Task brief: Look below for the line that has "unfold start. split.". Set down the lines from there through the line that has "destruct (actors_start st", exactly as written.

Saved data entries
--*--

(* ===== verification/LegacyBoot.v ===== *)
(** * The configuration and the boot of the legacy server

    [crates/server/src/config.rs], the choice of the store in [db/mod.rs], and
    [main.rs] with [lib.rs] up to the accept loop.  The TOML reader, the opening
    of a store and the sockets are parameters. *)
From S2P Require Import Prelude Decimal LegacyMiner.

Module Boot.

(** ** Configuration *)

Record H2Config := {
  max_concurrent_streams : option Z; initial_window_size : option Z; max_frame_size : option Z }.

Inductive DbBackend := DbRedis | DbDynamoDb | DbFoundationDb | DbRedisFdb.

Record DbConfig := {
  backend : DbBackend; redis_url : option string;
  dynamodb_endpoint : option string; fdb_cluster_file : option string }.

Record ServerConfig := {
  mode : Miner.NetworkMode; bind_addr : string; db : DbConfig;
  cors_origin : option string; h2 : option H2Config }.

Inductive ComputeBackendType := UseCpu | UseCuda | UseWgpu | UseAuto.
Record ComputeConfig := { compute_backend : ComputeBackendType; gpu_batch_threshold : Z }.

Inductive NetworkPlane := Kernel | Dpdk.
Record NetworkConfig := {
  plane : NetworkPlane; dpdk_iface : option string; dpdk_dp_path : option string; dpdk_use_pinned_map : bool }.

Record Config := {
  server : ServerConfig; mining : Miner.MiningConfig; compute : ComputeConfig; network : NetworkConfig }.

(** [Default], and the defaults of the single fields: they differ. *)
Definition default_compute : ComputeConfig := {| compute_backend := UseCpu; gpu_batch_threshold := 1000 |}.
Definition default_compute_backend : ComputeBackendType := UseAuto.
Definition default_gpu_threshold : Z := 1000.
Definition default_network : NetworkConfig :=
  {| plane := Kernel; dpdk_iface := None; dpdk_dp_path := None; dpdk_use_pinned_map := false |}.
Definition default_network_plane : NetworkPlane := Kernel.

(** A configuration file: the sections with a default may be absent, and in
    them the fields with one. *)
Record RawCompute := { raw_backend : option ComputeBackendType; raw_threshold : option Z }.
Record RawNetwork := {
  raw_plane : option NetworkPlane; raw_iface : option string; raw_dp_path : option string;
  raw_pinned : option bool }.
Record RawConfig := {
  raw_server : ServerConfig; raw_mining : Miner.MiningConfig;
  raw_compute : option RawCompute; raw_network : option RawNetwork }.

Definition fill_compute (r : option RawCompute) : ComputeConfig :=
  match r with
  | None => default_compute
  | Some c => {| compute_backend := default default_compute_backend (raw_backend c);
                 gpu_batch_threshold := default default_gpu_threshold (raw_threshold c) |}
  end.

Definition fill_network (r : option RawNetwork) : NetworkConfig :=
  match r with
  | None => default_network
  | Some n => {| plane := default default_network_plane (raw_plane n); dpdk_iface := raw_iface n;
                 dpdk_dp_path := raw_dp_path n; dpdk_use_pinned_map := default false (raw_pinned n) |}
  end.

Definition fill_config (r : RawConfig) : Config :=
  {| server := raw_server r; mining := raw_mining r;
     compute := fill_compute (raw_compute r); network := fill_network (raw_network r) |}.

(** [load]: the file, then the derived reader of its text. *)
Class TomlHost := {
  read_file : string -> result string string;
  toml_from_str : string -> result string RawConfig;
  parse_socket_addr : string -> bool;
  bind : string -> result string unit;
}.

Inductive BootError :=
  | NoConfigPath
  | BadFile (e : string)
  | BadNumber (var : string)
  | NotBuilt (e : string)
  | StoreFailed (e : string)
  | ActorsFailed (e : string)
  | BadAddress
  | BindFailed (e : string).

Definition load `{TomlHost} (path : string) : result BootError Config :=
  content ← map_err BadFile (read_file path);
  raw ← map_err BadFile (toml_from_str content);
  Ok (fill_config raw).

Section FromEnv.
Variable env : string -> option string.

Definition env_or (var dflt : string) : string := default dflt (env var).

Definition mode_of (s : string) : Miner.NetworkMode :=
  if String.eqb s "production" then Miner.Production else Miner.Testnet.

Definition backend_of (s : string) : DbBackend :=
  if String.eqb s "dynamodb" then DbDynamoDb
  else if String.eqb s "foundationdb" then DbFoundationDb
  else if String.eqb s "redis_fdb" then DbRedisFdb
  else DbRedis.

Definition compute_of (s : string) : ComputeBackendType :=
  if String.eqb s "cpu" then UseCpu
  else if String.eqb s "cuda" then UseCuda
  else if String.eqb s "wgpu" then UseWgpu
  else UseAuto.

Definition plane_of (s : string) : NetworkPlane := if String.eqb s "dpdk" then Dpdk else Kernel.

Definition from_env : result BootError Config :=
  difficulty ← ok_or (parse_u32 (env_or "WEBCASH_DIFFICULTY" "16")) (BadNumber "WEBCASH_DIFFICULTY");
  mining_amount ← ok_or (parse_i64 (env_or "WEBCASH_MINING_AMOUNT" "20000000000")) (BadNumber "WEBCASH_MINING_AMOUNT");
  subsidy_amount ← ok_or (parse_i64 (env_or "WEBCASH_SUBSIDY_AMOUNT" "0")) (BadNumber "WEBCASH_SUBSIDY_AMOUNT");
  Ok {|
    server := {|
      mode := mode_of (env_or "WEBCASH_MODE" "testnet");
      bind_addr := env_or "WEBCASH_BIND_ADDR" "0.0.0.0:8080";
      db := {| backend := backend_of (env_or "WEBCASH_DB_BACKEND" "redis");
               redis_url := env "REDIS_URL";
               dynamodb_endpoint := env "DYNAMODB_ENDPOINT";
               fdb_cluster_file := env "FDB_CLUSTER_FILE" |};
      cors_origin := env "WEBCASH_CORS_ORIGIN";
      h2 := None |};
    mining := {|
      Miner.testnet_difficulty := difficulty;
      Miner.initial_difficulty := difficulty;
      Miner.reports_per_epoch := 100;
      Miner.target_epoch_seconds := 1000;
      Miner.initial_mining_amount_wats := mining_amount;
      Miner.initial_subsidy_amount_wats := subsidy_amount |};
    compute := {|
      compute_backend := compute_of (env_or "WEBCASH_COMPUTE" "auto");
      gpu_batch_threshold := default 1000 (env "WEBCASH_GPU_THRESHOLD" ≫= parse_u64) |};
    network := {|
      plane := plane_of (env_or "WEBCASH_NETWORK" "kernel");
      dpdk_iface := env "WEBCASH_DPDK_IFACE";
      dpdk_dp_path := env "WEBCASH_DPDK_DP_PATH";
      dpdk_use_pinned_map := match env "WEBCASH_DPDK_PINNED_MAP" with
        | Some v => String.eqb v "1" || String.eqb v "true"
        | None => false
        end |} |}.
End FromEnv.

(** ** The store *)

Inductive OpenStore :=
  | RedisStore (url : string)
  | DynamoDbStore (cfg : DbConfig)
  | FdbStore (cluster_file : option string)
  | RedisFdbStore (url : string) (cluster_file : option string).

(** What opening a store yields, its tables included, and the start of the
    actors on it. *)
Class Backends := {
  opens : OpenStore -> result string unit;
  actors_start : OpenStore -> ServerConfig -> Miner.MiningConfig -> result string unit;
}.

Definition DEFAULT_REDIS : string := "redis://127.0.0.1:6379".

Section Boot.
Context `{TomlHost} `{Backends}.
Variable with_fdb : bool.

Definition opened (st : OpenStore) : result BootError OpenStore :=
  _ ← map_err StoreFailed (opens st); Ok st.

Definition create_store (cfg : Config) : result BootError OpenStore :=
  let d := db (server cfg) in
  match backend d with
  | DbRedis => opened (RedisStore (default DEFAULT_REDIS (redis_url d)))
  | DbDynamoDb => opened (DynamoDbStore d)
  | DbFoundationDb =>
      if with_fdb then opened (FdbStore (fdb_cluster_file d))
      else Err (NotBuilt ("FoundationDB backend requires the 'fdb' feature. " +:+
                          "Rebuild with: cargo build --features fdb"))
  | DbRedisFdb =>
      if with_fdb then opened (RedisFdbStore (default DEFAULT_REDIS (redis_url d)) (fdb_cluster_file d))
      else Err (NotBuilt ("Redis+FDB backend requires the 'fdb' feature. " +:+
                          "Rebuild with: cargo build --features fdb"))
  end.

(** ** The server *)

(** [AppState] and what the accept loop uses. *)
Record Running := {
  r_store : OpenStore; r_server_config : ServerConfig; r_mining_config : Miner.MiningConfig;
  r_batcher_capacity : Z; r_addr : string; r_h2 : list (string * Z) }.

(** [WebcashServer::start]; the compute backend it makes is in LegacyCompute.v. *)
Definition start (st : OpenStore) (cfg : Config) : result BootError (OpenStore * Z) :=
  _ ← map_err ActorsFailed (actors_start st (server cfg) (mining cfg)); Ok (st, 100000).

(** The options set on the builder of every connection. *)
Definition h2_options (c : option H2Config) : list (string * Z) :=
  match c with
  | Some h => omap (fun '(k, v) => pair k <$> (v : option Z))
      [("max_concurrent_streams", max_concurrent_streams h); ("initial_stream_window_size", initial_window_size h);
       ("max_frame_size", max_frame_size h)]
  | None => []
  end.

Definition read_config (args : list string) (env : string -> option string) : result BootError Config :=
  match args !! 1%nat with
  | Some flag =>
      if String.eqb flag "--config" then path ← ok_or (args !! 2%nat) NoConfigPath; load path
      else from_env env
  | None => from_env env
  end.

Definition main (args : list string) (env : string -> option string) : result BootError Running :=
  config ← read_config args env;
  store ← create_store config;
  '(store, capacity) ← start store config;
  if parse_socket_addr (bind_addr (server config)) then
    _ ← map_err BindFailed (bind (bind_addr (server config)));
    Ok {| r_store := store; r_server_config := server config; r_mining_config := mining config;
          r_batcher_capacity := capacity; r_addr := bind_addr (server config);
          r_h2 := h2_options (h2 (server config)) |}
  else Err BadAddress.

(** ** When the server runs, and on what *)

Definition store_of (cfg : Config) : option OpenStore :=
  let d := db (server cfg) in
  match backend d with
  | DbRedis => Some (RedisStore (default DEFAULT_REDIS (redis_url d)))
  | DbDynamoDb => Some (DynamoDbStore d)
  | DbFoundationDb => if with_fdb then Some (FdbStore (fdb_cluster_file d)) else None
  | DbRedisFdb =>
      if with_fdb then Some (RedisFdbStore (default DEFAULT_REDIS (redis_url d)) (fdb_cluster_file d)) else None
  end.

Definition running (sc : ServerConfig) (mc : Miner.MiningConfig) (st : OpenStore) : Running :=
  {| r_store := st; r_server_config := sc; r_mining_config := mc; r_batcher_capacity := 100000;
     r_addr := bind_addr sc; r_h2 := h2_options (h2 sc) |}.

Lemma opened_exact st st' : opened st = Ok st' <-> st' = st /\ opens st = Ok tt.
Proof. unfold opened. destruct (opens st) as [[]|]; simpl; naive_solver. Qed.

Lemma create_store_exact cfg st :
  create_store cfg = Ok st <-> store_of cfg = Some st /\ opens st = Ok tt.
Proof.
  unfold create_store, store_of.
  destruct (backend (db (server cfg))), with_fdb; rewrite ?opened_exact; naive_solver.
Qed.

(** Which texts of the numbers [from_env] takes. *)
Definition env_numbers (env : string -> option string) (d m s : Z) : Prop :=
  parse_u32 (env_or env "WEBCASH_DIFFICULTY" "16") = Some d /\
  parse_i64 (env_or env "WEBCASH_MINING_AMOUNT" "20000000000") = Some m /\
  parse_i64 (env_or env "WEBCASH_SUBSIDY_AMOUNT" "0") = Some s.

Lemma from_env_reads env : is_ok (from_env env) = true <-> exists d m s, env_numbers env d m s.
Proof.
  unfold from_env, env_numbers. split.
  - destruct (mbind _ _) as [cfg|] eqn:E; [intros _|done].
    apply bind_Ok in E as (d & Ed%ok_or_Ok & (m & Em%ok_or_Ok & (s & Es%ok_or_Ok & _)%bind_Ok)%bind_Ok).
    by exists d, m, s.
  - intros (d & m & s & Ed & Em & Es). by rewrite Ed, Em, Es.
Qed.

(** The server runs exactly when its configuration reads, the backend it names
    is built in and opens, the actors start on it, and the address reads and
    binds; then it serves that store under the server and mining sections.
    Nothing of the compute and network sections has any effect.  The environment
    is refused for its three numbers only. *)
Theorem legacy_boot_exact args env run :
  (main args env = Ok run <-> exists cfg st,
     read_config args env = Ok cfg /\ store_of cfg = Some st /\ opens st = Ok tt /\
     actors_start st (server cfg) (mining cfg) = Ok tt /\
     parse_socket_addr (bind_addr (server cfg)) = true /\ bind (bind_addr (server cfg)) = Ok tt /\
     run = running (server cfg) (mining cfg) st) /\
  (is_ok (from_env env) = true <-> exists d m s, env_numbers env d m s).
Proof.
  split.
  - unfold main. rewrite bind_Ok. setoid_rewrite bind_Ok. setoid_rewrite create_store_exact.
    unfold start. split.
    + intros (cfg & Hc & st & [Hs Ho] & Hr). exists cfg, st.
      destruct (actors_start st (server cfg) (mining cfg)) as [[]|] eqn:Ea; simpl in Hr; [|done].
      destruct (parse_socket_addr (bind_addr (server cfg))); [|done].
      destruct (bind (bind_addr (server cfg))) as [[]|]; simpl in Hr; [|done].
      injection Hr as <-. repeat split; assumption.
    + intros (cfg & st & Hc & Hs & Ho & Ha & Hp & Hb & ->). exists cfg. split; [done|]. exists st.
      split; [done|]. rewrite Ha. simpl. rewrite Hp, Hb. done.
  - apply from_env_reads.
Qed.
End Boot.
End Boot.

--*--

Written response:
    unfold start. split.
    + intros (cfg & Hc & st & [Hs Ho] & Hr). exists cfg, st.
      destruct (actors_start st (server cfg) (mining cfg)) as [[]|] eqn:Ea; simpl in Hr; [|done].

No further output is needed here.